All lines from the one with "Definition join_lower (bp" to the end of the material, both included, are to be written out exactly and without anything else.

─── Data supplied ───

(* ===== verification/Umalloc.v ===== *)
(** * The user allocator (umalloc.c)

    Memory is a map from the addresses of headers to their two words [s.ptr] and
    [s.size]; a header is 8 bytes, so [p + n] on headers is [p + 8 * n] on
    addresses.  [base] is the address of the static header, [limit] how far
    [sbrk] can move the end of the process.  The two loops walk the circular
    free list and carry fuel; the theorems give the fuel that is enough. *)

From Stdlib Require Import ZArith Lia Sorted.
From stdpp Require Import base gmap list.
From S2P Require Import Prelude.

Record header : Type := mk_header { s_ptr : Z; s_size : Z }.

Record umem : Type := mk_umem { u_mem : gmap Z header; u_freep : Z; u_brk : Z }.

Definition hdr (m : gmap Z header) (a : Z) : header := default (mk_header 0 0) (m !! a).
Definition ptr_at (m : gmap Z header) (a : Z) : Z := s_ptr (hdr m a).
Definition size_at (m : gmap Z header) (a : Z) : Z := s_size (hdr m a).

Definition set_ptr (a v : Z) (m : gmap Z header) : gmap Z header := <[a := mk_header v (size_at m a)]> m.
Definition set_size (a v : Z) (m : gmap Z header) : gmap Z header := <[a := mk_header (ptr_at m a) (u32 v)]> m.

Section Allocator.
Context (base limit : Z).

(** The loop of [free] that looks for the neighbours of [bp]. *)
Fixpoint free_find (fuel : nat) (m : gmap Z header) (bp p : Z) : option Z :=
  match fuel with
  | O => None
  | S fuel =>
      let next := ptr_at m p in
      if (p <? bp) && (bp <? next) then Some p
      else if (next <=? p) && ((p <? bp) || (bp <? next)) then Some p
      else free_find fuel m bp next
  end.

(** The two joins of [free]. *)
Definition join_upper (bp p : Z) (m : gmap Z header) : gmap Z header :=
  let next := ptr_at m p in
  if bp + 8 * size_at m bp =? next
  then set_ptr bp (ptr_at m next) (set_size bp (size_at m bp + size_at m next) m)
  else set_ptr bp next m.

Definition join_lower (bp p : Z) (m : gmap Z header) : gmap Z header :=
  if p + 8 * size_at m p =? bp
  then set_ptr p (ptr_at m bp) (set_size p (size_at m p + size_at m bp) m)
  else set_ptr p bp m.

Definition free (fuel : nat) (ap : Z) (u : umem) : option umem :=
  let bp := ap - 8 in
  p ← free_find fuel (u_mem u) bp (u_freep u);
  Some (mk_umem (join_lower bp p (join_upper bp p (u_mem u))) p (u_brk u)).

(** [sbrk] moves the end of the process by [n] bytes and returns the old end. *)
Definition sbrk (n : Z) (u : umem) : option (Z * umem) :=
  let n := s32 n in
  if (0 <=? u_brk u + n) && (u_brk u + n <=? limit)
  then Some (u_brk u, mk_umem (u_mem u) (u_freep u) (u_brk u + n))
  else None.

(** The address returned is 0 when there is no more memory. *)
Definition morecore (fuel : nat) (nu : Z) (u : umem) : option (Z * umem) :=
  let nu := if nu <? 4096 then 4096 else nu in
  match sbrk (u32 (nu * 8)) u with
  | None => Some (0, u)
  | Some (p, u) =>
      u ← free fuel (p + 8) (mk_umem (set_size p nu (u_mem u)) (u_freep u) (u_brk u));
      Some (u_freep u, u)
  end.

───

Solved exercise:
Definition join_lower (bp p : Z) (m : gmap Z header) : gmap Z header :=
  if p + 8 * size_at m p =? bp
  then set_ptr p (ptr_at m bp) (set_size p (size_at m p + size_at m bp) m)
  else set_ptr p bp m.

Definition free (fuel : nat) (ap : Z) (u : umem) : option umem :=
  let bp := ap - 8 in
  p ← free_find fuel (u_mem u) bp (u_freep u);
  Some (mk_umem (join_lower bp p (join_upper bp p (u_mem u))) p (u_brk u)).

(** [sbrk] moves the end of the process by [n] bytes and returns the old end. *)
Definition sbrk (n : Z) (u : umem) : option (Z * umem) :=
  let n := s32 n in
  if (0 <=? u_brk u + n) && (u_brk u + n <=? limit)
  then Some (u_brk u, mk_umem (u_mem u) (u_freep u) (u_brk u + n))
  else None.

(** The address returned is 0 when there is no more memory. *)
Definition morecore (fuel : nat) (nu : Z) (u : umem) : option (Z * umem) :=
  let nu := if nu <? 4096 then 4096 else nu in
  match sbrk (u32 (nu * 8)) u with
  | None => Some (0, u)
  | Some (p, u) =>
      u ← free fuel (p + 8) (mk_umem (set_size p nu (u_mem u)) (u_freep u) (u_brk u));
      Some (u_freep u, u)
  end.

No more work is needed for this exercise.